Впрочем, в прессе появлялись и «оптимистичные» зарисовки: женщины в очередях коротают время в плясках с солдатами. В сентябре в Киеве появились прокламации антиукраинского и антисемитско-монархического содержания, а в Орле расклеивались погромные листовки «Общества коричневой руки». Подобная информация расходилась по всей России.

Люди «видели» в происходящем то, чего опасались. Так, 14 августа в Бобруйске Минской губернии один из взятых на учет дезертиров передумал возвращаться в полк, мотивируя это тем, что у него умерла жена. Когда воинский начальник собрался его арестовать, дезертир обратился к многочисленным солдатам-«венерикам», гулявшим по бульвару. В итоге трехтысячная толпа едва не линчевала воинского начальника. Социального взрыва можно было ждать откуда угодно. 20 сентября в Калуге толпа солдат жестоко избила двух врачей, двух фельдшеров и заодно некоторых членов полкового комитета, включая председателя, заподозрив лекарей в отравлении больного солдата. В начале сентября в Тамбове вспыхнули продовольственные беспорядки, в ходе которых подверглись разграблению магазины в центральной части города. Сионистская газета тут же интерпретировала их как «еврейский погром» на основании того, что эти события совпали с иудейским праздником Йом-кипур («Судного дня»). Позднее газете пришлось извиняться и признать, что погром носил «общий характер». Тем не менее подозрения в том, что это все же был еврейский погром, остались; на этом основании еврейские радикалы стали добиваться у правительства санкции на формирование отрядов еврейской самообороны. Всякая информация о «погроме» стала подспудно ассоциироваться в еврейской среде с юдофобской акцией. Основания для этого были – не только в связи с нарастанием антисемитизма, но и в связи с увеличением числа протестных акций погромного характера, не говоря уже о чисто уголовных преступлениях.

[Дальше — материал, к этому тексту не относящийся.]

(** * The abstract hardware model of the GPU simulator
  (src/abstract_hardware_model.h)

  A shallow embedding of the classes of the header: [dim3] and
  [kernel_info_t] (the kernel work enumerator), [memory_space_t],
  [dram_callback_t], [inst_t] and [warp_inst_t].

  Conventions of the embedding.
  - [unsigned] is a 32-bit integer, kept as a [Z] in [0, 2^32); every
    arithmetic operation on it is followed by [wrap32].  [size_t] and
    [unsigned long long] are 64-bit and only ever hold values that are
    stored or widened, never computed.
  - Pointers (function pointers, [inst_t*], [ptx_thread_info*]) are
    addresses, kept as [Z], with [NULL] = 0.
  - A failed [assert], an access outside a [std::vector] or a
    [std::bitset] and a call through a null function pointer have no
    result: such operations return [option]. *)

From Stdlib Require Import ZArith Lia Bool Btauto List.
From Stdlib Require Strings.Byte.
From Stdlib Require Import Ascii.
From stdpp Require Import base tactics option numbers list.
Import ListNotations.

Local Open Scope Z_scope.

(** ** Machine integers *)

Definition UINT_BITS : Z := 32.
Definition UINT_MODULUS : Z := 2 ^ UINT_BITS.

(** The value an [unsigned] holds after an arithmetic result [x]. *)
Definition wrap32 (x : Z) : Z := x mod UINT_MODULUS.

Definition is_unsigned (x : Z) : Prop := 0 <= x < UINT_MODULUS.

Definition NULL : Z := 0.

(** ** [dim3] and [kernel_info_t] *)

Module Kernel.

(** [struct dim3 { unsigned int x, y, z; }] *)
Record dim3 : Type := Dim3 { x : Z; y : Z; z : Z }.

Record kernel_info_t : Type := KernelInfo {
  m_valid : bool;
  m_kernel_entry : Z;      (* class function_info * *)
  m_grid_dim : dim3;
  m_block_dim : dim3;
  m_next_cta : dim3;
  m_next_tid : dim3
}.

(** [kernel_info_t( dim3 gridDim, dim3 blockDim, function_info *entry )] *)
Definition bind (gridDim blockDim : dim3) (entry : Z) : kernel_info_t :=
  let zero := Dim3 0 0 0 in
  {| m_valid := true;
     m_kernel_entry := entry;
     m_grid_dim := gridDim;
     m_block_dim := blockDim;
     m_next_cta := zero;
     m_next_tid := zero |}.

(** [num_blocks]: the product is taken on [unsigned] operands, left to
    right, and the [unsigned] result is then widened to [size_t]. *)
Definition num_blocks (k : kernel_info_t) : Z :=
  let g := m_grid_dim k in
  wrap32 (wrap32 (x g * y g) * z g).

Definition threads_per_cta (k : kernel_info_t) : Z :=
  let b := m_block_dim k in
  wrap32 (wrap32 (x b * y b) * z b).

Definition get_grid_dim (k : kernel_info_t) : dim3 := m_grid_dim k.
Definition get_cta_dim (k : kernel_info_t) : dim3 := m_block_dim k.
Definition get_next_cta_id (k : kernel_info_t) : dim3 := m_next_cta k.
Definition get_next_thread_id_3d (k : kernel_info_t) : dim3 := m_next_tid k.

Definition no_more_ctas_to_run (k : kernel_info_t) : bool :=
  (x (m_grid_dim k) <=? x (m_next_cta k))
  || (y (m_grid_dim k) <=? y (m_next_cta k))
  || (z (m_grid_dim k) <=? z (m_next_cta k)).

(** [m_next_tid.x + m_block_dim.x*m_next_tid.y
      + m_block_dim.x*m_block_dim.y*m_next_tid.z], all in [unsigned]. *)
Definition get_next_thread_id (k : kernel_info_t) : Z :=
  let t := m_next_tid k in
  let b := m_block_dim k in
  wrap32 (wrap32 (x t + wrap32 (x b * y t))
          + wrap32 (wrap32 (x b * y b) * z t)).

(** [m_next_tid.z < m_block_dim.z && m_next_tid.y < m_block_dim.y
      && m_next_tid.z < m_block_dim.x], as the source has it. *)
Definition more_threads_in_cta (k : kernel_info_t) : bool :=
  (z (m_next_tid k) <? z (m_block_dim k))
  && (y (m_next_tid k) <? y (m_block_dim k))
  && (z (m_next_tid k) <? x (m_block_dim k)).

(** Modelled from the spec: [increment_x_then_y_then_z] is declared in
    the header and defined in another file.  "Increment x; if x reaches
    its bound, reset x to 0 and increment y; if y reaches its bound,
    reset y to 0 and increment z; z is never reset." *)
Definition increment_x_then_y_then_z (i bound : dim3) : dim3 :=
  let x1 := wrap32 (x i + 1) in
  if x1 <? x bound then Dim3 x1 (y i) (z i)
  else
    let y1 := wrap32 (y i + 1) in
    if y1 <? y bound then Dim3 0 y1 (z i)
    else Dim3 0 0 (wrap32 (z i + 1)).

(** [increment_cta_id()] *)
Definition increment_cta_id (k : kernel_info_t) : kernel_info_t :=
  {| m_valid := m_valid k;
     m_kernel_entry := m_kernel_entry k;
     m_grid_dim := m_grid_dim k;
     m_block_dim := m_block_dim k;
     m_next_cta := increment_x_then_y_then_z (m_next_cta k) (m_grid_dim k);
     m_next_tid := Dim3 0 0 0 |}.

(** [increment_thread_id()] *)
Definition increment_thread_id (k : kernel_info_t) : kernel_info_t :=
  {| m_valid := m_valid k;
     m_kernel_entry := m_kernel_entry k;
     m_grid_dim := m_grid_dim k;
     m_block_dim := m_block_dim k;
     m_next_cta := m_next_cta k;
     m_next_tid := increment_x_then_y_then_z (m_next_tid k) (m_block_dim k) |}.

(** The flat index of the claim, as a mathematical integer. *)
Definition linear_index (k : kernel_info_t) : Z :=
  let t := m_next_tid k in
  let b := m_block_dim k in
  x t + x b * y t + x b * y b * z t.

(** Whether the next thread coordinate lies inside the block. *)
Definition tid_in_block (k : kernel_info_t) : Prop :=
  x (m_next_tid k) < x (m_block_dim k)
  /\ y (m_next_tid k) < y (m_block_dim k)
  /\ z (m_next_tid k) < z (m_block_dim k).

(** A state with the given block dimensions and next thread. *)
Definition at_thread (blockDim tid : dim3) : kernel_info_t :=
  {| m_valid := true;
     m_kernel_entry := NULL;
     m_grid_dim := Dim3 1 1 1;
     m_block_dim := blockDim;
     m_next_cta := Dim3 0 0 0;
     m_next_tid := tid |}.

End Kernel.

(** ** [memory_space_t] *)

Module MemorySpace.

(** [enum _memory_space_t], in the order of its enumerators. *)
Inductive _memory_space_t : Type :=
| undefined_space
| reg_space
| local_space
| shared_space
| param_space_unclassified
| param_space_kernel
| param_space_local
| const_space
| tex_space
| surf_space
| global_space
| generic_space
| instruction_space.

(** The integer value of an enumerator ([undefined_space=0], then
    counting up): what [<], [>] and [==] compare. *)
Definition enum_value (s : _memory_space_t) : Z :=
  match s with
  | undefined_space => 0
  | reg_space => 1
  | local_space => 2
  | shared_space => 3
  | param_space_unclassified => 4
  | param_space_kernel => 5
  | param_space_local => 6
  | const_space => 7
  | tex_space => 8
  | surf_space => 9
  | global_space => 10
  | generic_space => 11
  | instruction_space => 12
  end.

Record memory_space_t : Type := MemSpace {
  m_type : _memory_space_t;
  m_bank : Z                (* unsigned: n in ".const[n]" *)
}.

(** [memory_space_t()] *)
Definition default : memory_space_t :=
  {| m_type := undefined_space; m_bank := 0 |}.

(** [memory_space_t( const enum _memory_space_t &from )] *)
Definition of_type (from : _memory_space_t) : memory_space_t :=
  {| m_type := from; m_bank := 0 |}.

(** [operator==]: [(m_bank == x.m_bank) && (m_type == x.m_type)] *)
Definition eqb (a x : memory_space_t) : bool :=
  (m_bank a =? m_bank x) && (enum_value (m_type a) =? enum_value (m_type x)).

(** [operator!=] *)
Definition neqb (a x : memory_space_t) : bool := negb (eqb a x).

(** [operator<] *)
Definition ltb (a x : memory_space_t) : bool :=
  if enum_value (m_type a) <? enum_value (m_type x) then true
  else if enum_value (m_type x) <? enum_value (m_type a) then false
  else if m_bank a <? m_bank x then true
  else false.

Definition get_type (a : memory_space_t) : _memory_space_t := m_type a.
Definition get_bank (a : memory_space_t) : Z := m_bank a.
Definition set_bank (a : memory_space_t) (b : Z) : memory_space_t :=
  {| m_type := m_type a; m_bank := b |}.

End MemorySpace.

(** ** [dram_callback_t] and [inst_t] *)

Module Inst.

Inductive uarch_op_t : Type :=
| NO_OP
| ALU_OP
| SFU_OP
| ALU_SFU_OP
| LOAD_OP
| STORE_OP
| BRANCH_OP
| BARRIER_OP
| MEMORY_BARRIER_OP.

Inductive _memory_op_t : Type :=
| no_memory_op
| memory_load
| memory_store.

Definition MAX_REG_OPERANDS : nat := 8.

(** [sizeof(unsigned)], in bytes. *)
Definition sizeof_unsigned : nat := 4.

(** [dram_callback_t]: a function pointer and its two arguments. *)
Record dram_callback_t : Type := DramCallback {
  function : Z;
  instruction : Z;
  thread : Z
}.

(** [dram_callback_t()] *)
Definition no_callback : dram_callback_t :=
  {| function := NULL; instruction := NULL; thread := NULL |}.

(** [memset(s, c, n)] on the bytes of one array: the first [n] bytes
    become [c], the others stay. *)
Fixpoint memset (s : list Byte.byte) (c : Byte.byte) (n : nat) : list Byte.byte :=
  match n, s with
  | S n', _ :: s' => c :: memset s' c n'
  | _, _ => s
  end.

(** The value of an [unsigned] stored in four bytes (least significant
    first). *)
Fixpoint decode_unsigned (bs : list Byte.byte) : Z :=
  match bs with
  | [] => 0
  | b :: bs' => Z.of_N (Byte.to_N b) + 256 * decode_unsigned bs'
  end.

(** [a[i]] for an [unsigned a[]] kept as its bytes. *)
Definition load_unsigned (a : list Byte.byte) (i : nat) : option Z :=
  let bs := take sizeof_unsigned (drop (sizeof_unsigned * i)%nat a) in
  if decide (length bs = sizeof_unsigned) then Some (decode_unsigned bs) else None.

(** The fields of [inst_t]; [out] and [in] are kept as the 16 bytes of
    their four [unsigned] slots, since the constructor writes them with
    [memset]. *)
Record inst_t : Type := InstT {
  pc : Z;
  isize : Z;
  op : uarch_op_t;
  memory_op : _memory_op_t;
  out : list Byte.byte;
  in_ : list Byte.byte;
  is_vectorin : Z;
  is_vectorout : Z;
  pred : Z;
  ar1 : Z;
  ar2 : Z;
  arch_reg : list Z;
  cycles : Z;
  data_size : Z;
  space : MemorySpace.memory_space_t;
  m_decoded : bool
}.

(** [for( unsigned i=0; i < MAX_REG_OPERANDS; i++ ) arch_reg[i]=-1;] *)
Definition fill_arch_reg (regs : list Z) : list Z :=
  foldl (fun a i => <[i := -1]> a) regs (seq 0 MAX_REG_OPERANDS).

(** [inst_t()], run on storage holding [raw]: the fields the
    constructor does not assign keep what the storage held. *)
Definition construct (raw : inst_t) : inst_t :=
  {| m_decoded := false;
     pc := wrap32 (-1);
     op := NO_OP;
     out := memset (out raw) Byte.x00 sizeof_unsigned;
     in_ := memset (in_ raw) Byte.x00 sizeof_unsigned;
     is_vectorin := 0;
     is_vectorout := 0;
     space := MemorySpace.default;
     cycles := 0;
     arch_reg := fill_arch_reg (arch_reg raw);
     isize := 0;
     memory_op := memory_op raw;
     pred := pred raw;
     ar1 := ar1 raw;
     ar2 := ar2 raw;
     data_size := data_size raw |}.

По мнению эсеровской газеты, реакция делегатов крестьянского съезда 6‑й армии на некоторые события оказалась шокирующей. Когда оратор-большевик с трибуны сказал о том, что «румыны расстреляли нашего товарища Рошаля», его слова были встречены аплодисментами.

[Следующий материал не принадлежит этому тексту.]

(** X6. For a naive datetime, in the past or in the future, [time_since]
    reads the clock once and returns, without raising, the text of
    [humanize_delta] followed by " ago"; the loop of the [relativedelta]
    constructor ends within two tests.  No field of the delta that is
    rendered is negative, the months are at most 11, the hours at most 23,
    and the minutes and seconds at most 59. *)
Theorem time_since_naive_returns :
  forall (fuel : nat) (past_datetime : Datetime.datetime)
         (precision : string) (max_units : Z)
         (clock : nat -> Datetime.datetime),
    (2 <= fuel)%nat ->
    Datetime.tz past_datetime = None ->
    well_formed past_datetime = true ->
    well_formed (clock 0%nat) = true ->
    exists delta : relativedelta,
      Asyncio.run clock 0 (time_since fuel past_datetime precision max_units)
      = ([Asyncio.utcnow_called (Asyncio.naive (clock 0%nat))],
         Ok (Some (humanize_delta delta precision max_units +:+ " ago")))
      /\ 0 <= years delta /\ 0 <= months delta <= 11 /\ 0 <= days delta
      /\ 0 <= hours delta <= 23 /\ 0 <= minutes delta <= 59
      /\ 0 <= seconds delta <= 59.
Proof.
  intros fuel past_datetime precision max_units clock Hfuel Hz Hwf Hclock.
  destruct (new_naive fuel (Asyncio.naive (clock 0%nat)) past_datetime
              eq_refl Hz (well_formed_naive _ Hclock) Hwf Hfuel)
    as (delta & _ & _ & Hnew).
  eexists. split.
  - unfold time_since. cbn [Asyncio.run]. rewrite Hnew. cbn [Asyncio.run].
    reflexivity.
  - apply fix_abs_ranges.
Qed.

Lemma time_since_naive_returns_witness :
  exists delta : relativedelta,
    Asyncio.run
      (fun _ => {| Datetime.year := 2021; Datetime.month := 3;
                   Datetime.day := 5; Datetime.hour := 14;
                   Datetime.minute := 30; Datetime.second := 0;
                   Datetime.microsecond := 0; Datetime.tz := None |}) 0
      (time_since 2
         {| Datetime.year := 2019; Datetime.month := 12;
            Datetime.day := 31; Datetime.hour := 23;
            Datetime.minute := 59; Datetime.second := 58;
            Datetime.microsecond := 0; Datetime.tz := None |} "seconds" 6)
    = ([Asyncio.utcnow_called
          {| Datetime.year := 2021; Datetime.month := 3;
             Datetime.day := 5; Datetime.hour := 14;
             Datetime.minute := 30; Datetime.second := 0;
             Datetime.microsecond := 0; Datetime.tz := None |}],
       Ok (Some (humanize_delta delta "seconds" 6 +:+ " ago")))
    /\ 0 <= years delta /\ 0 <= months delta <= 11 /\ 0 <= days delta
    /\ 0 <= hours delta <= 23 /\ 0 <= minutes delta <= 59
    /\ 0 <= seconds delta <= 59.
Proof.
  exact (time_since_naive_returns 2
           {| Datetime.year := 2019; Datetime.month := 12;
              Datetime.day := 31; Datetime.hour := 23;
              Datetime.minute := 59; Datetime.second := 58;
              Datetime.microsecond := 0; Datetime.tz := None |}
           "seconds" 6
           (fun _ =>
              {| Datetime.year := 2021; Datetime.month := 3;
                 Datetime.day := 5; Datetime.hour := 14;
                 Datetime.minute := 30; Datetime.second := 0;
                 Datetime.microsecond := 0; Datetime.tz := None |})
           ltac:(lia) eq_refl eq_refl eq_refl).
Defined.

(** X7. For a naive datetime that lies less than 28 days before the reading
    of the clock, [time_since] renders the whole seconds elapsed, split into
    days, hours, minutes and seconds, and no months or years. *)
Theorem time_since_elapsed :
  forall (fuel : nat) (past_datetime : Datetime.datetime)
         (precision : string) (max_units : Z)
         (clock : nat -> Datetime.datetime),
    (2 <= fuel)%nat ->
    Datetime.tz past_datetime = None ->
    well_formed past_datetime = true ->
    well_formed (clock 0%nat) = true ->
    let now := Asyncio.naive (clock 0%nat) in
    let elapsed := microseconds_of now - microseconds_of past_datetime in
    0 <= elapsed < 28 * 86400000000 ->
    Asyncio.run clock 0 (time_since fuel past_datetime precision max_units)
    = ([Asyncio.utcnow_called now],
       Ok (Some (humanize_delta (span_of (elapsed / 1000000))
                   precision max_units +:+ " ago"))).
Proof.
  intros fuel past_datetime precision max_units clock Hfuel Hz Hwf Hclock
    now elapsed Hspan.
  subst now elapsed.
  rewrite (time_since_short fuel past_datetime precision max_units clock
             Hfuel Hz Hwf Hclock) by lia.
  rewrite Z.abs_eq; [reflexivity|].
  apply Z.div_pos; lia.
Qed.

Lemma time_since_elapsed_witness :
  let past := {| Datetime.year := 2021; Datetime.month := 2;
                 Datetime.day := 27; Datetime.hour := 12;
                 Datetime.minute := 29; Datetime.second := 55;
                 Datetime.microsecond := 250000; Datetime.tz := None |} in
  let now := {| Datetime.year := 2021; Datetime.month := 3;
                Datetime.day := 5; Datetime.hour := 14;
                Datetime.minute := 30; Datetime.second := 0;
                Datetime.microsecond := 0; Datetime.tz := None |} in
  Asyncio.run (fun _ => now) 0 (time_since 2 past "seconds" 6)
  = ([Asyncio.utcnow_called now],
     Ok (Some "6 days, 2 hours and 4 seconds ago")).
Proof.
  exact (time_since_elapsed 2
           {| Datetime.year := 2021; Datetime.month := 2;
              Datetime.day := 27; Datetime.hour := 12;
              Datetime.minute := 29; Datetime.second := 55;
              Datetime.microsecond := 250000; Datetime.tz := None |}
           "seconds" 6
           (fun _ =>
              {| Datetime.year := 2021; Datetime.month := 3;
                 Datetime.day := 5; Datetime.hour := 14;
                 Datetime.minute := 30; Datetime.second := 0;
                 Datetime.microsecond := 0; Datetime.tz := None |})
           ltac:(lia) eq_refl eq_refl eq_refl
           ltac:(vm_compute; split; [discriminate|reflexivity])).
Defined.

Постепенно нарастали страхи перед все более распоясывавшейся солдатской массой. Журналист Н. Н. Брешко-Брешковский сообщал, что солдаты бесчинствуют на железных дорогах, сбрасывают людей с поездов. Такое случалось: сбрасывали с поездов евреев. Похоже, была в ходу (о чем свидетельствовал не только Брешко-Брешковский) и такая «шутка»: крыши вагонов прокалывали штыками, и располагавшаяся сверху «солдатня мочилась на пассажиров». Газеты сообщали, что в Ярославле солдата, укравшего ботинки, водили на привязи: на лбу у него было написано: «Я – вор», в зубах от держал краденые башмаки, а в руках – таз, в который его заставляли бить палкой для привлечения внимания окружающих. Это был типично деревенский способ позорной стигматизации. Пресса чудовищно преувеличивала масштабы расправ над офицерами-«корниловцами». Газеты сообщали об убийствах командиров полков, которым наносят по 14–16 штыковых ран. В свою очередь, большевистская и бывшая черносотенная печать сообщала о расправах над солдатами. Так, некий солдат за братание был избит и полуживым закопан в землю.